Actions, Reports, and Resources
Oxfam condemns human rights abuse and violations committed against Central American migrants
Oxfam, October 30, 2018

“Oxfam calls on the governments of Honduras, Guatemala, Mexico and the United States to comply with their obligation to protect and guarantee the human rights of all migrants, to respect and guarantee the principles of family unity, to prohibit the denial of entry at borders, to uphold the right to non-refoulement, and to prohibit collective expulsions.”

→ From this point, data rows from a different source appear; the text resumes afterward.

(* ===== verification/PortalClient.v ===== *)
(** * PortalClient: the portal's client on gofaxserver's own handlers
    ([portal/internal/fsclient/client.go] over [gofaxserver/web.go])

    The two programs composed: a call of the client is a request to the route
    its path names, through the server's middleware, over a network that may
    lose the request or the reply. The composition keeps the contract
    ([UpstreamLaws]) the portal's handlers are proved against. *)

From S2P Require Import Prelude Store FaxJob Secrets Directory GatewayTemplates Gateways TenantUsers WebAdmin WebAdminFacts PortalUpstream.

(** What becomes of one exchange. *)
Inductive delivery := Delivered | LostRequest (e : string) | LostReply (e : string) | Garbled (e : string).

(** A dialable number in a query string, where nothing is escaped: the server
    reads a plus sign as a blank. *)
Fixpoint query_number (s : string) : string :=
  match s with
  | EmptyString => ""
  | String c s' => String (if Ascii.eqb c "+" then " " else c) (query_number s')
  end.

Section client.
Context {TT TN TE TG TC TX : Type} `{!Table TT Tenant} `{!Table TN TenantNumber} `{!Table TE Endpoint}
  `{!Table TG GatewayTemplate} `{!Table TC GatewayConfig} `{!Table TX TenantUser} `{BlockCipher}.
Variable is_ip : string -> bool.
Variable lookup_ip : string -> option (list string).
(** The server's keys, and the admin key the portal is configured with. *)
Variable PSK APIKey AdminKey : string.
#[local] Notation GwState := (GwState (TT := TT) (TN := TN) (TE := TE) (TG := TG) (TC := TC)).
#[local] Notation state := (Directory * Tables TT TN TE)%type.

(** The server, its random source, the jobs it has taken in and what its next
    intakes meet, and what the network has in store. *)
Record World := {
  w_server : GwState; w_users : TX; w_ivs : list string;
  w_jobs : list FaxJob; w_intakes : list IntakeEnv; w_net : list delivery;
}.

(** ** The server's routes *)

Definition route (A : Type) : Type := World -> answer A * World.

Definition on_gateways {A} (h : GwState -> answer A * GwState) : route A := fun w =>
  let '(a, s) := h (w_server w) in (a, w <| w_server := s |>).
Definition on_directory {A} (h : state -> answer A * state) : route A := fun w =>
  let '(a, s) := h (gs_store (w_server w)) in (a, w <| w_server ::= fun g => g <| gs_store := s |> |>).
Definition reading {A} (h : Tables TT TN TE -> answer A) : route A := fun w => (h (gs_store (w_server w)).2, w).
Definition on_accounts {A} (h : TX -> answer A * TX) : route A := fun w =>
  let '(a, t) := h (w_users w) in (a, w <| w_users := t |>).
(** A handler that encrypts draws an initialisation vector. *)
Definition with_iv {A} (h : option string -> TX -> answer A * TX) : route A := fun w =>
  on_accounts (h (head (w_ivs w))) (w <| w_ivs ::= tail |>).

(** The party of admin routes, behind its middleware. *)
Definition admin_route {A} (authHeader : string) (h : route A) : route A := fun w =>
  match basicAuthMiddleware APIKey authHeader with
  | Answer _ => h w
  | Reject code e => (Reject code e, w)
  end.

(** ** The client *)

(** [SetBasicAuth], when there is a name or a password. *)
Definition auth_header (basicUser basicPass : string) : string :=
  if nonempty basicPass || nonempty basicUser then basic_header basicUser basicPass else "".

(** [out]: the answer is decoded. *)
Definition do {A} (path basicUser basicPass : string) (out : bool) (h : string -> route A) (w : World) : fx A * World :=
  let d := head (w_net w) in
  let w := w <| w_net ::= tail |> in
  match d with
  | Some (LostRequest e) => (FxErr (Unreachable e), w)
  | Some (LostReply e) => let '(_, w') := h (auth_header basicUser basicPass) w in (FxErr (Unreachable e), w')
  | _ =>
      let '(a, w') := h (auth_header basicUser basicPass) w in
      (match a with
       | Reject code e => FxErr (APIError code e)
       | Answer x => match d, out with Some (Garbled e), true => FxErr (Undecodable path e) | _, _ => FxOk x end
       end, w')
  end.

Definition doAdmin {A} (path : string) (out : bool) (h : route A) : World -> fx A * World :=
  do path "admin" AdminKey out (fun header => admin_route header h).

(** The caller asks for nothing but success. *)
Definition done_ok {A} (f : World -> fx A * World) (w : World) : fx unit * World :=
  let '(r, w') := f w in (match r with FxOk _ => FxOk tt | FxErr e => FxErr e end, w').

Definition ListTenants : World -> fx (list Tenant) * World := doAdmin "/admin/tenants" true (reading handleListTenants).

Definition CreateTenant (name notify : string) : World -> fx Tenant * World :=
  doAdmin "/admin/tenant" true (on_directory (handleAddTenant (Some {| te_ID := 0; te_Name := name; te_Notify := notify; te_Numbers := [] |}))).

Definition UpdateTenant (id : Z) (name notify : string) : World -> fx unit * World :=
  done_ok (doAdmin ("/admin/tenant/" +:+ dec_string id) false
    (on_directory (handleUpdateTenant (dec_string id) (Some {| te_ID := 0; te_Name := name; te_Notify := notify; te_Numbers := [] |})))).
(* ===== verification/PortalRevocation.v ===== *)
(** * PortalRevocation: rights that are withdrawn are withdrawn at once

    Sessions outlive the request that opened them; the requests that change a
    password, reset a second factor, or deactivate, delete or purge a user must
    close them. *)

From S2P Require Import Prelude Store FaxJob Directory PortalModels PortalNotify RateLimit PortalAuth PortalSessions TenantUsers WebAdmin PortalUpstream PortalAdmin PortalLogic PortalMirror PortalAdminFacts PortalClient PortalAdminSpec PortalDemo.

Section revocation.
Context {TS TP TU TO TN TA TF W : Type} `{!Table TS Session, !TableLaws TS Session}
  `{!Table TP PendingAuth, !TableLaws TP PendingAuth} `{!Table TU PortalUser, !TableLaws TU PortalUser}
  `{!TableTx TU PortalUser, !TableTxLaws TU PortalUser} `{!Table TO PortalOrg, !TableLaws TO PortalOrg}
  `{!Table TN PortalNumber, !TableLaws TN PortalNumber} `{!Relation TA UserNumber, !RelationLaws TA UserNumber}
  `{!Table TF InboundFax, !TableLaws TF InboundFax} `{!Upstream W} `{Crypto}.
Variable order : list string -> list string.
Variable Box : string.
#[local] Notation View := (View (W := W)).
#[local] Notation AM := (AM (TS := TS) (TP := TP) (TU := TU) (TO := TO) (TN := TN) (TA := TA) (TF := TF) (W := W)).
#[local] Notation AdminState := (AdminState (TS := TS) (TP := TP) (TU := TU) (TO := TO) (TN := TN) (TA := TA) (TF := TF) (W := W)).
#[local] Existing Instances am_ret am_bind.
Implicit Types (v : View) (env : AdminEnv) (st : AdminState).

(** No session of [uid] finds an active user. *)
Definition shut (uid : Z) v : Prop :=
  forall s u, s ∈ vw_sess v -> u ∈ vw_users v -> pu_ID u = uid -> ss_UserID s = uid -> pu_Active u = false.

Lemma shut_lookup uid st now token s u :
  shut uid (view st) -> (Lookup now token (as_portal st)).1 = Next (Some (s, u)) -> pu_ID u <> uid.
Proof.
  intros Hs Hl Heq. destruct (Lookup_only now token (as_portal st)) as (_ & o & Ho & Hlive). rewrite Hl in Ho. injection Ho as <-.
  destruct (Hlive s u eq_refl) as (s0 & (_ & Hin & _ & _ & Hu & Hid & Ha) & _).
  rewrite (Hs s0 u) in Ha; [done|exact Hin|exact Hu|exact Heq|congruence].
Qed.

Definition shuts {A} (uid : Z) (m : AM A) : Prop := forall v, awp true m (fun r v' => status r = 200 -> shut uid v') v.

Lemma shut_sessions uid v : (forall s, s ∈ vw_sess v -> ss_UserID s <> uid) -> shut uid v.
Proof. intros Hl s u Hs _ _ Hid. by destruct (Hl s Hs). Qed.

Lemma shut_users uid v : (forall u, u ∈ vw_users v -> pu_ID u = uid -> pu_Active u = false) -> shut uid v.
Proof. intros Hu s u _ Hin Hid _. by apply Hu. Qed.

Lemma shut_agree uid v v' : vw_sess v' = vw_sess v -> vw_users v' = vw_users v -> shut uid v -> shut uid v'.
Proof. unfold shut. by intros -> ->. Qed.

(** A row saved over its id. *)
Lemma saved_inactive u' us x : x ∈ replace_row u' us -> pu_ID x = pu_ID u' -> pu_Active u' = false -> pu_Active x = false.
Proof.
  intros Hx Hid Ha. unfold replace_row in Hx. destruct (existsb _ us) eqn:Ex.
  - apply list_elem_of_In, in_map_iff in Hx as (y & Hy & _). destruct (get_id y =? get_id u') eqn:E; [congruence|].
    subst y. apply Z.eqb_neq in E. by destruct E.
  - apply elem_of_app in Hx as [Hx| ->%list_elem_of_singleton]; [|done]. apply not_true_iff_false in Ex. destruct Ex.
    apply existsb_exists. exists x. split; [by apply list_elem_of_In|]. by apply Z.eqb_eq.
Qed.

Lemma found_user id v u : head (List.filter (has_id id) (vw_users v)) = Some u -> pu_ID u = id.
Proof. intros [_ Hi]%head_filter_elem. by apply Z.eqb_eq. Qed.

Lemma ResetPassword_shuts env id req : shuts id (adminResetPassword env id req : AM ()).
Proof.
  intros v. unfold adminResetPassword. apply awp_bind, awp_first_user. destruct (head _) as [u|] eqn:Hu; [|by apply awp_bind, awp_reject].
  apply found_user in Hu as <-. apply awp_bind, awp_ret. repeat astep; try done. apply awp_DestroySessions. intros l Hl. apply awp_ret. intros _.
  apply shut_sessions. intros s Hs. by apply Hl.
Qed.

Lemma ResetTOTP_shuts id v : (forall u, u ∈ vw_users v -> pu_ID u = id -> pu_TOTPEnabled u || negb (pu_TOTPSecretEnc u =? "")%string = true) ->
  awp true (adminResetUserTOTP id : AM ()) (fun r v' => status r = 200 -> shut id v' /\ forall p, p ∈ vw_pend v' -> pa_UserID p <> id) v.
Proof.
  intros He. unfold adminResetUserTOTP. apply awp_bind, awp_first_user. destruct (head _) as [u|] eqn:Hu; [|by apply awp_bind, awp_reject].
  pose proof (proj1 (head_filter_elem _ _ _ Hu)) as Hin. apply found_user in Hu as <-. apply awp_bind, awp_ret.
  specialize (He u Hin eq_refl). destruct (negb (pu_TOTPEnabled u) && _) eqn:E.
  { destruct (pu_TOTPEnabled u), (pu_TOTPSecretEnc u =? "")%string; discriminate. }
  repeat astep; try done. apply awp_DestroySessions. intros l Hl. apply awp_bind, awp_pending, effect_delete; [|done].
  apply awp_ret. intros _. split; [apply shut_sessions; intros s Hs; by apply Hl|].
  intros p Hp. apply list_elem_of_In, filter_In in Hp as [_ Hp]. by reflect_bools.
Qed.

Lemma sure_number_ids hd u : sure (number_ids hd u : AM (list Z)).
Proof. unfold number_ids. apply sure_bind; [apply sure_handle, sure_assigned|intros; apply sure_ret]. Qed.
#[local] Hint Resolve sure_number_ids : sure.

Lemma DeleteUser_shuts env actor id : shuts id (adminDeleteUser order env actor id : AM ()).
Proof.
  intros v. unfold adminDeleteUser. apply awp_bind, awp_ensure; intros _; [|done].
  apply awp_bind, awp_first_user. destruct (head _) as [u|] eqn:Hu; [|by apply awp_bind, awp_reject].
  apply found_user in Hu as <-. apply awp_bind, awp_ret. apply awp_bind, awp_quiet_sure; [auto with quiet|auto with sure|]. intros ids v1 H1 _.
  repeat astep; try done.
  all: try (apply awp_quiet_sure; [auto with quiet|auto with sure|]; intros fs v2 H2 _; destruct fs as [|? ?]; repeat astep; try done).
  all: apply awp_DestroySessions; intros l Hl; apply awp_ret; intros _; apply shut_sessions; intros s Hs; by apply Hl.
Qed.

Lemma save_and_resync_users env u v :
  awp true (save_and_resync order env u : AM ()) (fun r v' => status r = 200 -> vw_users v' = replace_row u (vw_users v)) v.
Proof.
  unfold save_and_resync. repeat astep; cbn; try done.
  all: apply awp_quiet_sure; [auto with quiet|auto with sure|]; intros fs v2 H2 _; destruct fs; repeat astep; try done.
  all: intros _; cbn; unfold unchanged in H2; cbn in H2; apply H2.
Qed.

Lemma UpdateUser_shuts env id r : uu_Active r = Some false -> shuts id (adminUpdateUser order env id (Some r) : AM PortalUser).
Proof.
  intros Hr v. unfold adminUpdateUser. apply awp_bind, awp_first_user. destruct (head _) as [u|] eqn:Hu; [|by apply awp_bind, awp_reject].
  apply found_user in Hu as <-. apply awp_bind, awp_ret. apply awp_bind, awp_ret. cbv zeta.
  assert (forall v', vw_users v' = replace_row (edited r u) (vw_users v) -> shut (pu_ID u) v') as Hend.
  { intros v' Hv'. apply shut_users. intros x Hx Hid. rewrite Hv' in Hx. eapply saved_inactive; [exact Hx|exact Hid|].
    unfold edited. cbn. by rewrite Hr. }
  apply awp_bind. eapply (awp_mono _ _ (fun r v' => (exists a, r = Answer a) /\ vw_users v' = vw_users v)).
  2: { destruct (_ && _); [apply awp_bind, awp_DestroySessions; intros l _|]; apply awp_ret; eauto. }
  intros ? v1 [[[] ->] H1]. apply awp_bind. destruct (_ && _).
  - eapply awp_mono; [|apply save_and_resync_users]. intros [[]|c e] v2 H2; [apply awp_ret|]; intros Hs; apply Hend; rewrite <- H1; by apply H2.
  - repeat astep; try done. intros _. apply Hend. cbn. by rewrite H1.
Qed.

(** *** Purging an organisation *)

Definition retired v v' : Prop := forall uid, shut uid v -> shut uid v'.

Lemma retire_user_shuts u v : awp true (retire_user u : AM ()) (fun r v' => r = Answer () /\ shut (pu_ID u) v' /\ retired v v' /\
  forall x, x ∈ vw_users v' -> exists y, y ∈ vw_users v /\ pu_ID y = pu_ID x /\ pu_OrgID y = pu_OrgID x) v.
Proof.
  unfold retire_user. apply awp_bind, awp_DestroySessions. intros l Hl. apply awp_bind, awp_users, effect_update; [|done]. apply awp_ret.
  split; [done|]. assert (forall x, x ∈ map (fun y => if has_id (pu_ID u) y then y <| pu_Active := false |> else y) (vw_users v) ->
    exists y, y ∈ vw_users v /\ pu_ID y = pu_ID x /\ pu_OrgID y = pu_OrgID x /\ (pu_Active y = false -> pu_Active x = false)) as Hx.
  { intros x Hx. apply list_elem_of_In, in_map_iff in Hx as (y & <- & Hy). exists y. apply list_elem_of_In in Hy. by destruct (has_id _ y). }
  split_and!.
  - apply shut_sessions. intros s Hs. by apply Hl.
  - intros uid Hs s x Hin Hu Hid Hsid. destruct (Hx x Hu) as (y & Hy & Hyid & _ & Hact). apply Hact.
    apply (Hs s y); [by apply Hl|done|congruence|done].
  - intros x Hin. destruct (Hx x Hin) as (y & ? & ? & ? & _). eauto.
Qed.

Lemma retire_all_shut l : forall v, awp true (each retire_user l : AM ()) (fun r v' => r = Answer () /\ retired v v' /\
  (forall u, u ∈ l -> shut (pu_ID u) v') /\
  forall x, x ∈ vw_users v' -> exists y, y ∈ vw_users v /\ pu_ID y = pu_ID x /\ pu_OrgID y = pu_OrgID x) v.
Proof.
  induction l as [|u l IH]; intros v; cbn [each].
  { apply awp_ret. split_and!; [done|by intros ?|by intros ? ?%elem_of_nil|eauto]. }
  apply awp_bind. eapply awp_mono; [|apply retire_user_shuts]. intros ? v1 (-> & Hs & Hr & Hu).
  eapply awp_mono; [|apply IH]. intros ? v2 (-> & Hr2 & Hs2 & Hu2). split_and!; [done|by intros ? ?; apply Hr2, Hr| |].
  - intros x [->|Hx]%elem_of_cons; [by apply Hr2|by apply Hs2].
  - intros x Hx. destruct (Hu2 x Hx) as (y & Hy & E1 & E2). destruct (Hu y Hy) as (z & ? & ? & ?). exists z. split; [done|]. split; congruence.
Qed.

Lemma quiet_drop_number org num : quiet (drop_number org num : AM ()).
Proof.
  unfold drop_number. apply quiet_seq; [auto with quiet|]. intros _. apply quiet_seq; [auto with quiet|]. intros _. auto with quiet.
Qed.

Lemma awp_drop_rows (Q : answer bool -> View -> Prop) oid v :
  (forall l, Q (Answer true) (v <| vw_assigned := l |>)) -> awp true (drop_assignments_of_org oid : AM bool) Q v.
Proof.
  intros HQ st Hh Hv. unfold drop_assignments_of_org. by apply (awp_assigned_delete true _ Q v); [apply HQ| |..].
Qed.

Lemma purge_shuts org uid v : (exists u, u ∈ vw_users v /\ pu_ID u = uid /\ pu_OrgID u = Some (po_ID org)) ->
  awp true (purge_org org : AM ()) (fun _ v' => shut uid v') v.
Proof.
  intros (u & Hu & <- & Ho). unfold purge_org. apply awp_bind, awp_org_numbers, awp_bind.
  apply awp_quiet_sure; [apply quiet_each; intros; apply quiet_drop_number|auto with sure|]. intros _ v1 H1 _.
  apply awp_bind, awp_quiet_sure; [auto with quiet|apply sure_FX|]. intros _ v2 H2 _.
  apply awp_bind, awp_numbers, effect_delete; [|done]. apply awp_bind, awp_faxes, effect_delete; [|done].
  apply awp_bind, awp_drop_rows. intros asg. apply awp_bind, awp_users, effect_find; [|done]. apply awp_bind. cbn [default].
  eapply awp_mono; [|apply retire_all_shut]. intros ? v3 (-> & _ & Hs & _).
  apply awp_bind, awp_orgs, effect_delete; [|done]. apply awp_ret.
  eapply shut_agree; [| |apply (Hs u)]; [done..|]. apply list_elem_of_In, filter_In. split.
  - apply list_elem_of_In. cbn. destruct H1 as [H1 _], H2 as [H2 _]. congruence.
  - unfold of_org. rewrite Ho. apply Z.eqb_refl.
Qed.

Lemma DeleteOrg_shuts id uid v : (exists u, u ∈ vw_users v /\ pu_ID u = uid /\ pu_OrgID u = Some id) ->
  awp true (adminDeleteOrg id true : AM (option PortalOrg)) (fun r v' => status r = 200 -> shut uid v') v.
Proof.
  intros He. unfold adminDeleteOrg. apply awp_bind, awp_first_org. destruct (head _) as [org|] eqn:Ho; [|by apply awp_bind, awp_reject].
  apply awp_bind, awp_ret. apply head_filter_elem in Ho as [_ Ho]. apply Z.eqb_eq in Ho. change (po_ID org = id) in Ho. subst id. apply awp_bind.
  eapply awp_mono; [|by apply purge_shuts]. intros [[]|c e] v' Hv'; [by apply awp_ret|done].
Qed.

(** ** Whole requests *)

(** [r] takes away what [uid]'s sessions rest on. *)
Definition withdraws v (r : request) (uid : Z) : Prop :=
  match r with
  | ResetPassword id _ | DeleteUser _ id => uid = id
  | ResetTOTP id => uid = id /\ forall u, u ∈ vw_users v -> pu_ID u = id -> pu_TOTPEnabled u || negb (pu_TOTPSecretEnc u =? "")%string = true
  | UpdateUser id (Some req) => uid = id /\ uu_Active req = Some false
  | DeleteOrg id true => exists u, u ∈ vw_users v /\ pu_ID u = uid /\ pu_OrgID u = Some id
  | _ => False
  end.

(** C27: while the portal's tables answer, once a request answers 200 that sets
    a user's password, resets the second factor they had, deactivates or deletes
    them or purges their organisation, no session cookie identifies that user
    any more. (When the sessions cannot be deleted the request answers 200 all
    the same: [undeleted_sessions_live_on].) *)
Theorem withdrawn_rights_end_sessions env r st uid now token s u : healthy st -> withdraws (view st) r uid ->
  (serve order Box env r st).1 = 200 ->
  (Lookup now token (as_portal (serve order Box env r st).2)).1 = Next (Some (s, u)) -> pu_ID u <> uid.
Proof.
  intros Hh Hw Hs. apply shut_lookup. revert Hs.
  assert (forall {A} (m : AM A), awp true m (fun r v' => status r = 200 -> shut uid v') (view st) ->
    (run m st).1 = 200 -> shut uid (view (run m st).2)) as Hrun by (intros A m Hm; apply (awp_run true m _ st Hm (fun _ => Hh))).
  destruct r as [| |id []| | | | | | | | |id [req|]|id req|id|actor id|d]; try done; cbn [withdraws] in Hw; apply Hrun.
  - by apply DeleteOrg_shuts.
  - destruct Hw as [-> Hw]. by apply UpdateUser_shuts.
  - subst. apply ResetPassword_shuts.
  - destruct Hw as [-> Hw]. eapply awp_mono; [|by apply ResetTOTP_shuts]. intros ? v' H200 Hok. by apply H200.
  - subst. apply DeleteUser_shuts.
Qed.
End revocation.

(** ** Two users, each with a session *)

Section witnesses.
Import Office.

Definition session_of (id uid : Z) (token : string) : Session :=
  {| ss_ID := id; ss_TokenHash := HashToken token; ss_CSRFToken := "c"; ss_UserID := uid; ss_ExpiresAt := 1000; ss_CreatedAt := 0 |}.

Definition busy : Office := staffed <| as_portal ::= fun p => p <| ps_users ::= fun t => fresh_table (lt_rows t ++ [plain_user 2 "bob" "" 1]) 3 [] |>
  <| ps_sessions := fresh_table [session_of 1 1 "ann's"; session_of 2 2 "bob's"] 3 [] |> |>.

Definition new_password : request := ResetPassword 1 (Some "a new password").

Lemma withdrawn_rights_end_sessions_witness :
  let st' := (serve new_password busy).2 in
  (exists s u, (Lookup 5 "ann's" (as_portal busy)).1 = Next (Some (s, u)) /\ pu_ID u = 1) /\
  (Lookup 5 "ann's" (as_portal st')).1 = Next None /\
  exists s u, (Lookup 5 "bob's" (as_portal st')).1 = Next (Some (s, u)) /\ pu_ID u <> 1.
Proof.
  split; [eexists _, _; split; [vm_compute; reflexivity|reflexivity]|]. split; [vm_compute; reflexivity|].
  destruct (Lookup 5 "bob's" (as_portal (serve new_password busy).2)).1 as [?|[[s u]|]] eqn:E;
    [vm_compute in E; discriminate E| |vm_compute in E; discriminate E].
  exists s, u. split; [reflexivity|].
  apply (withdrawn_rights_end_sessions as_is "box" env new_password busy 1 5 "bob's" s u); [by split|reflexivity|vm_compute; reflexivity|exact E].
Defined.

(** The error of deleting the sessions is dropped: the new password is set, the
    answer is 200, and the old cookie still identifies the user. *)
Example undeleted_sessions_live_on :
  let st := busy <| as_portal ::= fun p => p <| ps_sessions ::= fun t => fresh_table (lt_rows t) (lt_next t) [true] |> |> in
  let '(code, st') := serve new_password st in
  code = 200 /\ map pu_PasswordHash (List.filter (has_id 1) (tbl_rows (ps_users (as_portal st')))) = ["hash:a new password"] /\
  exists s u, (Lookup 5 "ann's" (as_portal st')).1 = Next (Some (s, u)) /\ pu_ID u = 1.
Proof. vm_compute. split; [reflexivity|]. split; [reflexivity|]. eexists _, _. split; reflexivity. Qed.
End witnesses.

Myth vs. Fact: Migrant Caravans
Human Rights First, October 2018

“Fact: United States law guarantees asylum seekers the right to request protection.”

The Struggle for Human Rights and Transformation in Honduras
Unitarian Universalist Service Committee

“As citizens and residents of the United States, the delegation noted the need for the U.S. government to radically alter its foreign and immigration policies with Honduras to protect those fleeing violence and persecution and ensure their rights.”

Central American Migration: Current Changes and Development Implications

Manuel Orozco, Inter-American Dialogue, November 2018

“Slowing migration, increased deportations, and the likely return of some TPS holders may result in higher unemployment, lower remittances, and increases in the size of the informal economy in Central America.”


*The Central America/Mexico Migration News Brief is a selection of relevant news articles, all of which do not necessarily reflect the viewpoint of the Latin America Working Group.